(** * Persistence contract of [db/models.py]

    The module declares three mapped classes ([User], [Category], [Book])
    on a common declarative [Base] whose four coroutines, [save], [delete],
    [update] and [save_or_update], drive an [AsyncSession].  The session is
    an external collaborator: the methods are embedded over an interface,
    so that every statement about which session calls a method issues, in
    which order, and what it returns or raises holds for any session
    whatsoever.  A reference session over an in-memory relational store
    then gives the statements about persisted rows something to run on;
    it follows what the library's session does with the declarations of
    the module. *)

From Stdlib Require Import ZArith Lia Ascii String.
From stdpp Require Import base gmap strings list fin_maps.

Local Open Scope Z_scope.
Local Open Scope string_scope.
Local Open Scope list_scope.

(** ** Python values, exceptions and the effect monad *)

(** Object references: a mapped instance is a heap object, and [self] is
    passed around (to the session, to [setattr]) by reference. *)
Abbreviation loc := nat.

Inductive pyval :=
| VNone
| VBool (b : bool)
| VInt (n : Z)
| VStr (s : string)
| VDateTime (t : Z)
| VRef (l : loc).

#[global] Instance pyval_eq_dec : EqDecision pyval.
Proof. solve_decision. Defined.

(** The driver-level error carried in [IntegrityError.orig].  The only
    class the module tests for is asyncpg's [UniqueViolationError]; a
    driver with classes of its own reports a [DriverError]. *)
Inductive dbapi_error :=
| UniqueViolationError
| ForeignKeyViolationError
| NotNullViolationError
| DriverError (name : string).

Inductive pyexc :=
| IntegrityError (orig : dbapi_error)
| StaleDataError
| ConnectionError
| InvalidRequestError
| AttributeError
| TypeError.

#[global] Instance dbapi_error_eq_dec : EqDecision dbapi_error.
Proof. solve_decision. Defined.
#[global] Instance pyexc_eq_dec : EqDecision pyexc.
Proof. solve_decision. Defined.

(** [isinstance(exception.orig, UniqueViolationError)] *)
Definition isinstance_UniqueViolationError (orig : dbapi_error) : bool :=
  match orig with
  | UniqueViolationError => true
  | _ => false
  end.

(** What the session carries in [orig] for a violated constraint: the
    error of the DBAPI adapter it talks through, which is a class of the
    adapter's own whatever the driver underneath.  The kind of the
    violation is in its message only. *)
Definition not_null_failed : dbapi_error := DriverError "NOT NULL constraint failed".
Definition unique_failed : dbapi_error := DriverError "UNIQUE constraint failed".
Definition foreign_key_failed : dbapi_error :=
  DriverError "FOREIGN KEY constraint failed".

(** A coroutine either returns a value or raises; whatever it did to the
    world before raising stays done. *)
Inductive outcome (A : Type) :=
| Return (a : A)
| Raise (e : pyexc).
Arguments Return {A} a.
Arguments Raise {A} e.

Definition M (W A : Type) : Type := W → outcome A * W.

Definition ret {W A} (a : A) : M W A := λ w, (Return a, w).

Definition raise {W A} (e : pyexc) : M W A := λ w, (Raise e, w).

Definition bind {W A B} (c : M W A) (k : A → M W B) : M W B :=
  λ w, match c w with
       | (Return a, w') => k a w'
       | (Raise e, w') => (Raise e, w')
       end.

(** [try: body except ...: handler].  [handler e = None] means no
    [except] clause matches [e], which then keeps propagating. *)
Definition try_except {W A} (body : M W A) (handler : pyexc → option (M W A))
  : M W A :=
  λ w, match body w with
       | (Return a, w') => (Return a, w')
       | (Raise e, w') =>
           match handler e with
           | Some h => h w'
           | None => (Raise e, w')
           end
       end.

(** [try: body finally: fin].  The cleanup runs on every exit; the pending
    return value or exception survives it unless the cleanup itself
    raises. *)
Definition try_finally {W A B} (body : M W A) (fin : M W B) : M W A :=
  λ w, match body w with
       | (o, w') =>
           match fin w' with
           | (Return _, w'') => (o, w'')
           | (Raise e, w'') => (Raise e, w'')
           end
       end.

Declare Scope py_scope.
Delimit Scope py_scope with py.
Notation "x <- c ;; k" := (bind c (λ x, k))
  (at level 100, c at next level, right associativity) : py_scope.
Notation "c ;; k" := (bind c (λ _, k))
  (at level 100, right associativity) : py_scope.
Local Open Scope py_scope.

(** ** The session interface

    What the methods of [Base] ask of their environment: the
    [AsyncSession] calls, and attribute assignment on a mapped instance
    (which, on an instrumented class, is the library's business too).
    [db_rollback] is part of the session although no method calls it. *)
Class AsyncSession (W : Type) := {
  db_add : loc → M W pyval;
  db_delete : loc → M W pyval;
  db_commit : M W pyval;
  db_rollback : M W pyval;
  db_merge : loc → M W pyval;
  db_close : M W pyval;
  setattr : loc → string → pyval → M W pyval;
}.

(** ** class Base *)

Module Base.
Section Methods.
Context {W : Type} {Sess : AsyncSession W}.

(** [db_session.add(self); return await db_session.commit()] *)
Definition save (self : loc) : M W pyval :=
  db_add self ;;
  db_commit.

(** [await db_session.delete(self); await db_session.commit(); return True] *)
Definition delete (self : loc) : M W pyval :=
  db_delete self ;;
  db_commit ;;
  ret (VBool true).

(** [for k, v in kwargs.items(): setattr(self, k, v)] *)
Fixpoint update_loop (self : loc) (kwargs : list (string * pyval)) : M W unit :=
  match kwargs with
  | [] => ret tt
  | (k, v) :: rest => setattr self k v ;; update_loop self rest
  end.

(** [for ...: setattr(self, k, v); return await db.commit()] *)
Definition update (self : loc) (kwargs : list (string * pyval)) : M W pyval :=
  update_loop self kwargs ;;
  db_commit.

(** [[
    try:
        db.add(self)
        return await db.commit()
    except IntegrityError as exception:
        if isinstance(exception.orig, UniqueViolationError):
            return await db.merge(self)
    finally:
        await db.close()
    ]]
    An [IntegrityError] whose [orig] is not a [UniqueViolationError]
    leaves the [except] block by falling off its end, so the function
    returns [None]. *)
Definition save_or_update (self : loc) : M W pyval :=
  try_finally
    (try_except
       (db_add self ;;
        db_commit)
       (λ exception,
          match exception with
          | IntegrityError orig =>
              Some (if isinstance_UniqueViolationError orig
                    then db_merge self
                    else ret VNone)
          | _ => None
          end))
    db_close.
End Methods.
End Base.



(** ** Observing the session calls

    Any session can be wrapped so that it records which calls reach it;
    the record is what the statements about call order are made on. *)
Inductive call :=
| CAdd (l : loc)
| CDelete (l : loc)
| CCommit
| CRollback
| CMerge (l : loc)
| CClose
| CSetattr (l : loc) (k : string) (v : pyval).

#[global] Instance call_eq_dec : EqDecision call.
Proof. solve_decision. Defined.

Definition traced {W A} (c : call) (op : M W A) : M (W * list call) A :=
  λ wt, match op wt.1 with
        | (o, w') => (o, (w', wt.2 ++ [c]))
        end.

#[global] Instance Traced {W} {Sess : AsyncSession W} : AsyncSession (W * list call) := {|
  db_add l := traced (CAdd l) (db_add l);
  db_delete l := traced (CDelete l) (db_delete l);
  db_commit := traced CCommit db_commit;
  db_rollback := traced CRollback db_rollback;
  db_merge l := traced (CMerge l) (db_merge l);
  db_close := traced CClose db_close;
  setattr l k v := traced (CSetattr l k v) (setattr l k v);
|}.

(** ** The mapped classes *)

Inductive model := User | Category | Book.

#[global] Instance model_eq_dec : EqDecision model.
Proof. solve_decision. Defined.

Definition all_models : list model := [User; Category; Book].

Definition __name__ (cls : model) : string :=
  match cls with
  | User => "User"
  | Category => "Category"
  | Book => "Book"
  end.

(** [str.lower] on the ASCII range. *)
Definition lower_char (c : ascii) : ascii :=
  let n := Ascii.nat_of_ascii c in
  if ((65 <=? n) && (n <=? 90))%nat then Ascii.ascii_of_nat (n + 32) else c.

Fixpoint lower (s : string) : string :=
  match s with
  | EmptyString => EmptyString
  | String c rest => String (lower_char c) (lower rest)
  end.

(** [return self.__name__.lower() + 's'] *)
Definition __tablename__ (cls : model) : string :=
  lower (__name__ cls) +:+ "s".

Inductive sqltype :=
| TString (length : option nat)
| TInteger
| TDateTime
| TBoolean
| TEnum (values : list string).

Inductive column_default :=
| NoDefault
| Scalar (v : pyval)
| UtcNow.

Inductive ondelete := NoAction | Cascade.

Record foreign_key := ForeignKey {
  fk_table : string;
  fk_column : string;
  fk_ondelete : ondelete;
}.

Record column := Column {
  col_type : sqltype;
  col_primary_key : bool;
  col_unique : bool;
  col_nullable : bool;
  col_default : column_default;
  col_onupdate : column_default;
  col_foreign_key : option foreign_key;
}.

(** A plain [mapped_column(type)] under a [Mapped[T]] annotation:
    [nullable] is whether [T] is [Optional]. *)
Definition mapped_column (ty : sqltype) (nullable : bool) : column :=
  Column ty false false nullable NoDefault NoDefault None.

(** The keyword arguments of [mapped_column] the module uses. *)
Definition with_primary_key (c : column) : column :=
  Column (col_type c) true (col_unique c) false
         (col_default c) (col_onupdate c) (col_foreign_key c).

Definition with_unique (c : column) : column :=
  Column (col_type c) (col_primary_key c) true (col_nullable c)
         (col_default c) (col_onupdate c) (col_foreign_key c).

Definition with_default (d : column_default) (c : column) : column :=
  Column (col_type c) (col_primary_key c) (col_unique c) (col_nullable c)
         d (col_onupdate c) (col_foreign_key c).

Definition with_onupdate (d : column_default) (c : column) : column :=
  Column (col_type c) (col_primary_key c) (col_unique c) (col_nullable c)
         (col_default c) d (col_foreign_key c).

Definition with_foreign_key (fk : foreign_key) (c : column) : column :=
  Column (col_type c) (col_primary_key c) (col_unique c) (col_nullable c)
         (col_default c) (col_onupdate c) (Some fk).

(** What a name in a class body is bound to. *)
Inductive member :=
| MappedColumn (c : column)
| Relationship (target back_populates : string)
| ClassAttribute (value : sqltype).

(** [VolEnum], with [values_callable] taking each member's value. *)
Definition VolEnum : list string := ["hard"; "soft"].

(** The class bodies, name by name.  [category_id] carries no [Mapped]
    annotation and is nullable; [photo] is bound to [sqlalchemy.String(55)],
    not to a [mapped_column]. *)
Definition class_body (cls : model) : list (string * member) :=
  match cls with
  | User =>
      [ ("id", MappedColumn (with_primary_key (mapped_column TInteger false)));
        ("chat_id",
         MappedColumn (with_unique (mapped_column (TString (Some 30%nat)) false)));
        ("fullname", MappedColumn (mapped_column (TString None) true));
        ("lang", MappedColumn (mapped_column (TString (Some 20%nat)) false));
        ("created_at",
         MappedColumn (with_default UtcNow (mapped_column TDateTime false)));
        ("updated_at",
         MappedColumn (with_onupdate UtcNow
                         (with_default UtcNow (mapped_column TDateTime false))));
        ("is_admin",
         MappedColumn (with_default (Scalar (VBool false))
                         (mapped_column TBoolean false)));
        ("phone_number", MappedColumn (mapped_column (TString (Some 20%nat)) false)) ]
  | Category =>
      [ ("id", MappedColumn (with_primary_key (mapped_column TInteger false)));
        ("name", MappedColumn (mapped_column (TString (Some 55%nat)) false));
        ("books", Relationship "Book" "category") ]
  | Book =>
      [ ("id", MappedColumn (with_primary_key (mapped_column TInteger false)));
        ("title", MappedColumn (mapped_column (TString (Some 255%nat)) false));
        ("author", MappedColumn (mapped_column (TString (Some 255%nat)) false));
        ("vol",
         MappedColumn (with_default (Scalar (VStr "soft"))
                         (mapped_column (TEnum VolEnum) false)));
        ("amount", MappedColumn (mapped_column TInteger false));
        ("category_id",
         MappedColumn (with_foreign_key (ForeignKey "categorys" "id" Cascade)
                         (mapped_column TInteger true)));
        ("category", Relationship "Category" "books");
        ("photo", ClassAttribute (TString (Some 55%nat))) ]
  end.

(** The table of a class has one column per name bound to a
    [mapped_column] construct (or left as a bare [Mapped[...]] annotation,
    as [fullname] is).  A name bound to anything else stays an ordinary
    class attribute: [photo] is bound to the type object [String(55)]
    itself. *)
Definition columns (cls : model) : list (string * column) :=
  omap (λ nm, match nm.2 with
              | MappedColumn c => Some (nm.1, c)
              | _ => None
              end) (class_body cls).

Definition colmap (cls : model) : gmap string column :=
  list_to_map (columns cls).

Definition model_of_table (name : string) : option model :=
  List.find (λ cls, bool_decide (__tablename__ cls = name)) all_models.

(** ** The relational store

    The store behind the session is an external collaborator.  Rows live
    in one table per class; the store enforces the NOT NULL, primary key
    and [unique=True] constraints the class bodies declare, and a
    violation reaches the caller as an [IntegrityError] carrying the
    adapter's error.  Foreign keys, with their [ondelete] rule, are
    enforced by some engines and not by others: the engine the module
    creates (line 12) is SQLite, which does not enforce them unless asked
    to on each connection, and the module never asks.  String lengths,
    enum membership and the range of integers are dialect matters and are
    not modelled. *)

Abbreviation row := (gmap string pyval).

■ ■ ■ ■ ■

§ **What needs to be done**: Counting every line of the records above that has the word "Open", state the total and give nothing besides it.

§ **Answer section**: 4